How did you determine what the engine needed for ignition timing?

How easy does it turn over when you hit the starter? Wonder if it will change during cold weather?

 
Bytor's SBC static ignition timing is unusual.
More like for an Oldsmobile V8 with factory iron heads.
1976-79 Olds 403 engines had base ignition timing set at 24 degrees BTDC.
No starter kickback ever.
Fast advance curve all in by 1100 RPMS And total timing at 32 minimum with 87 octane pee water pump gas.
With 93 octane on a cool day of 55-60. F set for total advance of 36-39 BTDC.
No detonation issues.
Static compression of 8.5 :1.
Comp Cams 268H grind used.
Ran it for 85,000 mies.s
Then another 20,000 miles in my '63 GP.
750CFMQ-jet recalibrated by me.
Olds V8's since 1964 use a daul quench combustion chamber.
Wierd but it works with 6 degree valve inclination to deck surface iron heads.

Bytor are you using Brodix 18 degee or 15 or 12 degree heads??
Only times I have witnessed lots of Base timing or initial advance tolerated.
Common Brodix cylinder head hardware on 410 - 434 ci 750HP To 950 HP normaly aspirated dirt track race engines I have been around
 
We ran 14.0:1 to 18.0:1 static compression ratios.
$9 per gallon 114 motor octane engines.
 
Indycars said:
How did you determine what the engine needed for ignition timing?

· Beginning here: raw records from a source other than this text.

(** X9.  For a positive [n] the chunks, put end to end, are the list. *)
Theorem chunks_concat {A} (items : list A) (n : Z) :
  0 < n →
  ∃ cs, chunks items n = Ok cs ∧ concat cs = items.
Proof.
  intros Hn. eexists. split; [by apply chunks_up |].
  rewrite concat_takes. apply take_ge.
  destruct (ceil_bounds (Z.of_nat (length items)) n Hn ltac:(lia)) as [H | [H0 H]];
    [nia | lia].
Qed.

Lemma chunks_concat_witness :
  0 < 2 ∧ ∃ cs, chunks [BAT; BOOK; CANDELABRA; DRAGON; EMERALD] 2 = Ok cs ∧
                concat cs = [BAT; BOOK; CANDELABRA; DRAGON; EMERALD].
Proof.
  split; [lia | apply (chunks_concat [BAT; BOOK; CANDELABRA; DRAGON; EMERALD] 2); lia].
Defined.

(** X10.  For a positive [n] there are [ceil(len / n)] chunks; the [k]-th holds
    the items from place [k * n] on; every chunk but the last has [n]
    items, the last has between 1 and [n]. *)
Theorem chunks_lengths {A} (items : list A) (n : Z) :
  0 < n →
  ∃ cs, chunks items n = Ok cs ∧
    Z.of_nat (length cs) = (Z.of_nat (length items) + n - 1) / n ∧
    ∀ (k : nat) c, cs !! k = Some c →
      c = take (Z.to_nat n) (drop (k * Z.to_nat n) items) ∧
      0 < Z.of_nat (length c) ≤ n ∧
      (S k < length cs → Z.of_nat (length c) = n)%nat.
Proof.
  intros Hn. eexists. split; [by apply chunks_up |].
  rewrite length_fmap, length_seq.
  destruct (ceil_bounds (Z.of_nat (length items)) n Hn ltac:(lia)) as [H | [H0 H]].
  - split; [lia |]. intros k c.
    rewrite list_lookup_fmap. intros (k' & [-> Hk]%lookup_seq & ->)%fmap_Some.
    simpl in *. split; [done |]. rewrite length_take, length_drop.
    split; [nia |]. intros Hnext. nia.
  - split; [lia |]. intros k c. rewrite H. simpl. by rewrite lookup_nil.
Qed.

Lemma chunks_lengths_witness :
  0 < 2 ∧
  ∃ cs, chunks [BAT; BOOK; CANDELABRA; DRAGON; EMERALD] 2 = Ok cs ∧
        Z.of_nat (length cs) = (Z.of_nat 5 + 2 - 1) / 2.
Proof.
  split; [lia |].
  destruct (chunks_lengths [BAT; BOOK; CANDELABRA; DRAGON; EMERALD] 2 ltac:(lia))
    as (cs & Hcs & Hlen & _).
  exists cs. split; [exact Hcs | exact Hlen].
Defined.

(** X11.  A step of 0 makes [range] raise; with a negative step, or an empty
    list, nothing is yielded. *)
Theorem chunks_edge {A} (items : list A) (n : Z) :
  chunks items 0 = Raise ValueError ∧
  (n < 0 → chunks items n = Ok []) ∧
  (n ≠ 0 → chunks (@nil A) n = Ok []).
Proof.
  split_and!.
  - reflexivity.
  - intros Hn. unfold chunks, py_range.
    rewrite (proj2 (Z.eqb_neq _ _)) by lia.
    rewrite (proj2 (Z.ltb_ge _ _)) by lia.
    rewrite (proj2 (Z.ltb_ge _ _)) by lia. done.
  - intros Hn. unfold chunks, py_range. simpl.
    rewrite (proj2 (Z.eqb_neq _ _)) by lia.
    destruct (0 <? n); done.
Qed.

(** ** The deal *)

Lemma NoDup_all_quests : NoDup all_quests.
Proof. apply (bool_decide_unpack _). vm_compute. exact I. Qed.

Lemma deal_returns {C} (players : list (Color * C)) (deck : list Quest) :
  length deck = 24%nat →
  (1 ≤ length players ≤ 24)%nat →
  ∃ c, (length players ≤ c)%nat ∧
  deal players deck =
  Returns (zip_with
             (λ '(color, client) (hand : list Quest),
                Player.mk client color ((IQuest <$> hand) ++ [IColor color])
                          (PLAYER_START color).1 (PLAYER_START color).2)
             players
             ((λ k : nat, take (24 / length players) (drop (k * (24 / length players)) deck))
                <$> seq 0 c)).
Proof.
  intros Hdeck Hn. unfold deal, py_floordiv.
  rewrite (proj2 (Z.eqb_neq _ _)) by lia. cbn [obind].
  set (n := length players) in *.
  assert (Hm : 24 / Z.of_nat n = Z.of_nat (24 / n)).
  { change 24 with (Z.of_nat 24). by rewrite Nat2Z.inj_div. }
  assert (Hpos : (1 ≤ 24 / n)%nat).
  { apply Nat.div_le_lower_bound; lia. }
  rewrite chunks_up by lia. cbn [of_result obind].
  rewrite Hm, Nat2Z.id.
  set (m := (24 / n)%nat) in *.
  eexists. split; [| reflexivity].
  rewrite Hdeck.
  pose proof (Nat.Div0.mul_div_le 24 n) as Hle. fold m in Hle.
  apply Nat2Z.inj_le. rewrite Z2Nat.id by (apply Z.div_pos; lia).
  apply Z.div_le_lower_bound; lia.
Qed.

(** X12.  With 1 to 24 players and a deck that is the 24 quests in some order,
    the deal returns one player for each pair of [players], in order; the
    [k]-th holds the [24 // n] quests of the deck from place [k * (24 // n)]
    on, followed by its own colour, and stands at the start of its colour;
    no item is twice in a hand and no quest is in two hands. *)
Theorem deal_hands {C} (players : list (Color * C)) (deck : list Quest) :
  deck ≡ₚ all_quests →
  (1 ≤ length players ≤ 24)%nat →
  let m := (24 / length players)%nat in
  ∃ ps, deal players deck = Returns ps ∧
    length ps = length players ∧
    (∀ k color client, players !! k = Some (color, client) →
       ps !! k = Some (Player.mk client color
                         ((IQuest <$> take m (drop (k * m) deck)) ++ [IColor color])
                         (PLAYER_START color).1 (PLAYER_START color).2)) ∧
    (∀ k p, ps !! k = Some p →
       length (Player.items p) = S m ∧ NoDup (Player.items p)) ∧
    (∀ k k' p p' q, ps !! k = Some p → ps !! k' = Some p' →
       IQuest q ∈ Player.items p → IQuest q ∈ Player.items p' → k = k').
Proof.
  intros Hperm Hn m.
  assert (Hdeck : length deck = 24%nat) by (by rewrite Hperm).
  assert (Hnodup : NoDup deck) by (rewrite Hperm; apply NoDup_all_quests).
  destruct (deal_returns players deck Hdeck Hn) as (c & Hc & Hdeal).
  fold m in Hdeal. eexists. split; [exact Hdeal |].
  assert (Hpos : (1 ≤ m)%nat) by (apply Nat.div_le_lower_bound; lia).
  pose proof (Nat.Div0.mul_div_le 24 (length players)) as Hle. fold m in Hle.
  assert (Hlook : ∀ k p,
    zip_with
      (λ '(color, client) (hand : list Quest),
         Player.mk client color ((IQuest <$> hand) ++ [IColor color])
                   (PLAYER_START color).1 (PLAYER_START color).2)
      players ((λ k : nat, take m (drop (k * m) deck)) <$> seq 0 c) !! k = Some p ↔
    ∃ color client, players !! k = Some (color, client) ∧
      p = Player.mk client color
            ((IQuest <$> take m (drop (k * m) deck)) ++ [IColor color])
            (PLAYER_START color).1 (PLAYER_START color).2).
  { intros k p. rewrite lookup_zip_with_Some. split.
    - intros ([color client] & hand & -> & Hk & Hhand).
      rewrite list_lookup_fmap in Hhand.
      apply fmap_Some in Hhand as (k' & [-> _]%lookup_seq & ->). simpl. eauto.
    - intros (color & client & Hk & ->).
      exists (color, client), (take m (drop (k * m) deck)). split_and!; [done.. |].
      rewrite list_lookup_fmap, lookup_seq_lt; [done |].
      apply lookup_lt_Some in Hk. lia. }
  assert (Hin : ∀ k (q : Quest), (k < length players)%nat →
            q ∈ take m (drop (k * m) deck) →
            ∃ a, (a < m)%nat ∧ deck !! (k * m + a)%nat = Some q).
  { intros k q Hk (a & Ha)%list_elem_of_lookup.
    apply lookup_take_Some in Ha as [Ha Hlt]. rewrite lookup_drop in Ha. eauto. }
  split_and!.
  - rewrite length_zip_with_l; [done |]. by rewrite length_fmap, length_seq.
  - intros k color client Hk. apply Hlook. eauto.
  - intros k p (color & client & Hk & ->)%Hlook. cbn [Player.items].
    apply lookup_lt_Some in Hk.
    split.
    + rewrite length_app, length_fmap, length_take, length_drop. simpl. nia.
    + apply NoDup_app. split_and!.
      * apply NoDup_fmap_2_strong; [by intros ?? _ _ [= ->] |]. eapply sublist_NoDup; [exact Hnodup |]. etrans; [apply sublist_take | apply sublist_drop].
      * intros x (q & -> & _)%list_elem_of_fmap Hx%list_elem_of_singleton. done.
      * apply NoDup_singleton.
  - intros k k' p p' q (color & client & Hk & ->)%Hlook
      (color' & client' & Hk' & ->)%Hlook. cbn [Player.items].
    rewrite !elem_of_app, !list_elem_of_singleton, !list_elem_of_fmap.
    intros [(q1 & [= <-] & H1) | [=]] [(q2 & [= <-] & H2) | [=]].
    apply lookup_lt_Some in Hk, Hk'.
    destruct (Hin k q Hk H1) as (a & Ha & Hqa).
    destruct (Hin k' q Hk' H2) as (a' & Ha' & Hqa').
    pose proof (NoDup_lookup _ _ _ _ Hnodup Hqa Hqa') as Heq. nia.
Qed.

Lemma deal_hands_witness :
  all_quests ≡ₚ all_quests ∧
  (1 ≤ length [(RED, tt); (BLUE, tt)] ≤ 24)%nat ∧
  ∃ ps, deal [(RED, tt); (BLUE, tt)] all_quests = Returns ps ∧ length ps = 2%nat.
Proof.
  assert (Hn : (1 ≤ length [(RED, tt); (BLUE, tt)] ≤ 24)%nat) by (simpl; lia).
  split; [reflexivity |]. split; [exact Hn |].
  destruct (deal_hands [(RED, tt); (BLUE, tt)] all_quests (Permutation_refl _) Hn)
    as (ps & Hps & Hlen & _).
  exists ps. split; [exact Hps | exact Hlen].
Defined.

(** X13.  Without players the division raises; with more than 24 the chunk size
    is 0 and [range] raises. *)
Theorem deal_rejects {C} (players : list (Color * C)) (deck : list Quest) :
  (players = [] → deal players deck = Raises ZeroDivisionError) ∧
  ((24 < length players)%nat → deal players deck = Raises (Exn ValueError)).
Proof.
  split.
  - by intros ->.
  - intros Hn. unfold deal, py_floordiv.
    rewrite (proj2 (Z.eqb_neq _ _)) by lia. cbn [obind].
    rewrite Z.div_small by lia. done.
Qed.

How easy does it turn over when you hit the starter? Wonder if it will change during cold weather?
Basically just trying different initial settings and advance rates until the car felt right. I started at 14* initial and the car was sluggish off the line and it seemed like it took a lot of gas petal to get the car moving. Also at 14* it had bad idle quality. I then went lower with my initial and the symptoms got worse and the car ran a bit hotter. So, I went the other way up to 23*. If I go any higher on the initial, the engine is hard to turnover when hot. Once I figured 23* was a good spot, I just limited the mechanical advance to 10 * for a total of 34*

I have no issues starting the car at 23*. It starts right up. Throttle response is crisp and it now takes very little gas petal movement to get the car moving. One thing I noticed as well is the car seems to be quieter. I assume I was getting some additional exhaust noise at the lower initial settings. Major seat of the pants improvement. The tires are chirping all the time now when I take of at a red light. :D So, I think its close.
 
Introduction by: David Vizard

This article is about advance curves and HEI style Distributors. As such I would have to say that Steve Davis, the boss at Performance Distributors, is one of the most knowledgeable people in the country on this subject. Personally I have counted on a Performance Distributor to get the job done, without any drama, for so many article project engines that I have truly lost count. One of the painfully few advantages of getting old is that you get to see who’s product performs consistently well over the years – and whose does not. On that score it’s worth throwing in a few words about Performance Distributors to put things into prospective.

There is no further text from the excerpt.